The role of phosphoinositide-3-kinase/Akt pathway in propofol-induced postconditioning against focal cerebral ischemia-reperfusion injury in rats.

The aim of this study was to investigate whether propofol could provide postconditioning to ischemic brain injury and the role of phosphoinositide-3-kinase/Akt (PI3K/Akt) pathway in this phenomenon. Rats underwent 2 h of middle cerebral artery occlusion (MCAO) followed by 22 h of reperfusion were randomly divided into nine groups (n=15 each): sham-operated group, MCAO group, propofol 10, 20 and 35 mg x kg(-1) x h(-1) group (propofol 10, 20, 35 mg x kg(-1) x h(-1) infused at the onset of reperfusion for 30 min), wortmannin group (wortmannin 0.6 mg/kg administered 30 min before MCAO), and the other three groups received wortmannin followed by 10, 20 and 35 mg x kg(-1) x h(-1) propofol respectively. Propofol at doses of 10 and 20 mg x kg(-1) x h(-1) significantly reduced infarct volume, decreased neurological deficit scores and attenuated neuron apoptosis compared with MCAO group alone.
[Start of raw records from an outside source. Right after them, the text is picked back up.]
(** * pynapple.io.interface_npz: the NPZ file loader

    A shallow embedding of [NPZFile.__init__] and [NPZFile.load]
    (pynapple/io/interface_npz.py), with the part of numpy the loader
    relies on, and the properties of the classification and of the
    reconstruction of pynapple objects. *)

From Stdlib Require Import QArith Qcanon.
From stdpp Require Import base option list gmap strings numbers sorting.
Close Scope Qc_scope.
Close Scope Q_scope.
Open Scope string_scope.
Open Scope list_scope.

(** ** Exceptions and results *)

(** The exceptions the loader can raise. [KeyError key] is what the archive
    raises when [key] is not one of its names. [ArrayError] stands for the
    [TypeError], [IndexError] or [ValueError] numpy and Python raise when an
    array does not have the shape an operation needs ([len] or iteration of
    a 0-d array, a boolean index of the wrong shape, an array used as a
    dictionary key). *)
Inductive exn : Type :=
| KeyError (key : string)
| ArrayError.

Inductive result (A : Type) : Type :=
| Ok (a : A)
| Raise (e : exn).
Arguments Ok {A} a.
Arguments Raise {A} e.

#[global] Instance result_ret : MRet result := λ A a, Ok a.
#[global] Instance result_bind : MBind result := λ A B f m,
  match m with
  | Ok a => f a
  | Raise e => Raise e
  end.
#[global] Instance result_fmap : FMap result := λ A B f m,
  match m with
  | Ok a => Ok (f a)
  | Raise e => Raise e
  end.

(** ** The part of numpy the loader uses *)

(** An array element. Numeric dtypes are represented by the value they
    denote, so that Python's [==] on elements (which compares an integer and
    a real by value) is equality here; not-a-number is outside the model.
    [SStr] is an element of a unicode array, an instance of [np.str_]. *)
Inductive scalar : Type :=
| SNum (q : Qc)
| SStr (s : string).

#[global] Instance scalar_eq_dec : EqDecision scalar.
Proof. solve_decision. Defined.

Definition int (z : Z) : scalar := SNum (Qc_of_Z z).
Definition real (n : Z) (d : positive) : scalar := SNum (Q2Qc (Qmake n d)).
Increased phosphorylated Akt (P-Akt) was observed in the ischemic penumbra of propofol 10 and 20 mg x kg(-1) x h(-1) group after transient MCAO. The selective PI3K inhibitor, wortmannin partly eliminated the neuroprotective effect and the elevation of P-Akt expression in ischemic penumbra induced by propofol. Propofol at dose of 35 mg x kg(-1) x h(-1) did not affect infarct volume, neurological deficit scores, neuronal apoptosis and the level of P-Akt in transient MCAO rats. Taken together, these results demonstrated that propofol at doses of 10 or 20 mg x kg(-1) x h(-1) infused at the onset of reperfusion for 30 min could provide neuroprotection to transient MCAO rats, and the postconditioning effect induced by propofol partly through maintaining the activity of PI3K/Akt pathway.